Generic outcome measures are employee satisfaction, employee retention, employee training, and employee skills.

Advantages of Balanced Scorecard:

BSC as Strategic Management system links an organization’s long-term strategy with its short-term actions through four processes:

i. Translating the vision,

ii. Communication and linking,

iii. Business planning, and

iv. Feedback and learning.

BSC helps managers build a consensus around the organization’s vision and strategy and to translate the vision into operational terms that provide useful guides to action at the local level.

BSC represents a succinct presentation of what the organization is trying to achieve for stakeholders, customers, and staff and facilitates the setting of goals for individuals and departments, which are aligned to the strategy.

BSC enables organizations to integrate their business and financial plans, which can be used as a basis for allocating resources and setting priorities. It creates a framework for managing an organization’s various change programs and initiatives and encourages the establishment of specific milestones for the measures that mark progress towards achiev­ing the strategic goals.

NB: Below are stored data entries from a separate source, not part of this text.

Lemma chirp_wait n phy t s cmd :
  HostChirpK1 <= s <= HostChirpJ3 -> 0 <= t -> t + Z.of_nat n < HOST_CHIRPK_TIMER ->
  phy_loop n (chirping phy t s 0 cmd) link_idles =
  Ok ([], replicate n 0, chirping phy (t + Z.of_nat n) s 0 cmd, link_idles).
Proof.
  unfold HostChirpK1, HostChirpJ3, HOST_CHIRPK_TIMER. intros Hs.
  revert t. induction n as [|n IH]; intros t Ht Hn.
  - cbn. by rewrite Z.add_0_r.
  - assert (H : uphy_step (chirping phy t s 0 cmd) link_idles ulpi_bus_zero =
              Ok (0, chirping phy (t + 1) s 0 cmd, link_idles)).
    { destruct phy as [[t' op rc rg rn up sp] bs xf].
      unfold_uphy; unfold chirping. cbn -[Z.ltb Z.leb]. unfold FuncChirpK, HighSpeed, HOST_CHIRPK_TIMER.
      rewrite (proj2 (Z.ltb_lt 2 s)), (proj2 (Z.ltb_lt s 9)) by lia. cbn -[Z.ltb Z.leb].
      rewrite u32_small by lia. rewrite (proj2 (Z.leb_gt 30 (t + 1))) by lia.
      unfold uphy_return. cbn -[Z.eqb]. by rewrite (proj2 (Z.eqb_neq s HighSpeed)) by (unfold HighSpeed; lia). }
    cbn [phy_loop]. rewrite H. cbn [mbind outcome_bind]. change (link_quiet link_idles) with link_idles.
    rewrite IH by lia. cbn. by replace (t + 1 + Z.of_nat n) with (t + Z.of_nat (S n)) by lia.
Qed.

Lemma chirp_advance phy s cmd :
  HostChirpK1 <= s <= HostChirpJ3 ->
  phy_loop 1 (chirping phy 29 s 0 cmd) link_idles =
  Ok ([], [if s =? HostChirpJ3 then 1 else 0], chirping phy 30 (s + 1) 1 cmd, link_idles).
Proof.
  intros Hs. assert (Hc : In s [3; 4; 5; 6; 7; 8]).
  { unfold HostChirpK1, HostChirpJ3 in Hs. cbn. lia. }
  cbn in Hc. repeat destruct Hc as [<-|Hc]; done.
Qed.

Lemma status_chirp_step phy inp :
  chirp_mode phy -> HostChirpK1 <= st_speed phy <= HostChirpJ3 -> st_op phy = StatusRXCMD ->
  clock inp = SIG1 -> rst_n inp = SIG1 ->
  let cmd := Z.lor (Z.land (st_rx_cmd phy) 0xFC) (chirp_line (st_speed phy)) in
  let out := inp <| dir := SIG1 |> <| nxt := SIG0 |> <| data_a := cmd |> <| data_b := 0x00 |> in
  uphy_step phy inp ulpi_bus_zero =
  Ok (0, phy <| st_rx_cmd := cmd |> <| st_timer := 0 |> <| st_update := 0 |>
             <| st_op := WaitForIdle |> <| phy_bus := out |>, out).
Proof.
  intros Hm%chirp_mode_is Hs Ho Hc Hr cmd out. assert (Hin : In (st_speed phy) [3; 4; 5; 6; 7; 8]).
  { unfold HostChirpK1, HostChirpJ3 in Hs. cbn. lia. }
  unfold_uphy. rewrite Hr, Hc. change (SIG1 =? SIG0) with false. change (SIG1 =? SIG1) with true.
  cbn [c_assert mbind outcome_bind]. cbv iota. cbn zeta. rewrite Ho, Hm. cbn [mbind outcome_bind]. subst out cmd. clear Hm Hs.
  destruct phy as [[t op rc rg rn up sp] bs xf]. unfold st_speed in *. cbn in Hin.
  repeat destruct Hin as [<-|Hin]; done.
Qed.

Lemma wait_turn_step phy inp :
  st_op phy = WaitForIdle -> clock inp = SIG1 -> rst_n inp = SIG1 -> dir inp = SIG1 ->
  uphy_step phy inp ulpi_bus_zero =
  uphy_return phy (inp <| dir := SIG0 |> <| nxt := SIG0 |> <| data_a := 0x00 |> <| data_b := 0xFF |>).
Proof.
  intros Ho Hc Hr Hd. unfold_uphy. rewrite Hr, Hc. change (SIG1 =? SIG0) with false.
  change (SIG1 =? SIG1) with true. cbn [c_assert mbind outcome_bind]. cbv iota. cbn zeta. rewrite Ho.
  unfold ulpi_bus_is_idle. rewrite Hd. change (SIG1 =? SIG0) with false. by rewrite !andb_false_r.
Qed.

Lemma phy_loop_cons n phy inp r phy' out :
  uphy_step phy inp ulpi_bus_zero = Ok (r, phy', out) ->
  phy_loop (S n) phy inp =
  ('(cmds, rs, phy, inp) ← phy_loop n phy' (link_quiet out); Ok (rx_cmds out ++ cmds, r :: rs, phy, inp)).
Proof. intros H. cbn [phy_loop]. by rewrite H. Qed.

Lemma chirp_report phy t s cmd :
  chirp_mode phy -> HostChirpK1 <= s <= HostChirpJ3 ->
  let cmd' := Z.lor (Z.land cmd 0xFC) (chirp_line s) in
  phy_loop 4 (chirping phy t s 1 cmd) link_idles =
  Ok ([cmd'], [0; 0; 0; 0], chirping phy 0 s 0 cmd', link_idles).
Proof.
  intros Hm Hs cmd'.
  assert (Hn : (s =? HighSpeed) = false).
  { apply Z.eqb_neq. unfold HostChirpK1, HostChirpJ3, HighSpeed in *. lia. }
  erewrite phy_loop_cons by reflexivity.
  erewrite phy_loop_cons by (apply status_chirp_step; [exact Hm|exact Hs|reflexivity..]).
  erewrite phy_loop_cons by (apply wait_turn_step; reflexivity).
  erewrite phy_loop_cons by reflexivity.
  destruct phy as [[t' op rc rg rn up sp] bs xf].
  cbn -[Z.lor Z.land chirp_line HighSpeed]. by rewrite Hn.
Qed.

Lemma chirp_round phy t s cmd :
  chirp_mode phy -> HostChirpK1 <= s <= HostChirpJ3 ->
  let cmd' := Z.lor (Z.land cmd 0xFC) (chirp_line s) in
  phy_loop 34 (chirping phy t s 1 cmd) link_idles =
  Ok ([cmd'], replicate 33 0 ++ [if s =? HostChirpJ3 then 1 else 0],
      chirping phy 30 (s + 1) 1 cmd', link_idles).
Proof.
  intros Hm Hs cmd'. change 34%nat with (4 + (29 + 1))%nat.
  rewrite phy_loop_app, (chirp_report phy t s cmd Hm Hs). cbn [mbind outcome_bind].
  rewrite phy_loop_app, chirp_wait by (done || unfold HOST_CHIRPK_TIMER; lia).
  cbn [mbind outcome_bind]. change (0 + Z.of_nat 29) with 29.
  by rewrite chirp_advance.
Qed.

Lemma rx_cmd_masked cmd s : Z.land (Z.lor (Z.land cmd 0xFC) (chirp_line s)) 0xFC = Z.land cmd 0xFC.
Proof.
  rewrite Z.land_lor_distr_l, <- Z.land_assoc. change (Z.land 0xFC 0xFC) with 0xFC.
  replace (Z.land (chirp_line s) 0xFC) with 0 by (unfold chirp_line; by destruct (Z.odd s)).
  apply Z.lor_0_r.
Qed.

(** The line states of [n] rounds from [s], over the upper bits of [cmd]. *)
Fixpoint chirp_cmds (n : nat) (s cmd : Z) : list Z :=
  match n with
  | O => []
  | S n => Z.lor (Z.land cmd 0xFC) (chirp_line s) :: chirp_cmds n (s + 1) cmd
  end.

Lemma chirp_cmds_masked n s s' cmd :
  chirp_cmds n s (Z.lor (Z.land cmd 0xFC) (chirp_line s')) = chirp_cmds n s cmd.
Proof. revert s. induction n as [|n IH]; intros s; cbn -[Z.lor Z.land]; [done|]. by rewrite rx_cmd_masked, IH. Qed.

BSC assists a firm to monitor progress from all four perspectives and evaluate strategy in light of performance. It represents an essential strategic feedback system and allows the relationship between performance measures and objectives to be tested and evaluated.

BSC- Summary of Strategic Applications:

(a) It helps to clarify and update strategy.

(b) It communicates strategy throughout the organization.

(c) It helps to align team and individual goals with the strategy.

(d) It links strategic objectives to long-term targets and annual budgets.

(e) It induces identification and alignment of strategic initiatives.

(f) It facilitates periodic performance reviews to learn about and improve strategy.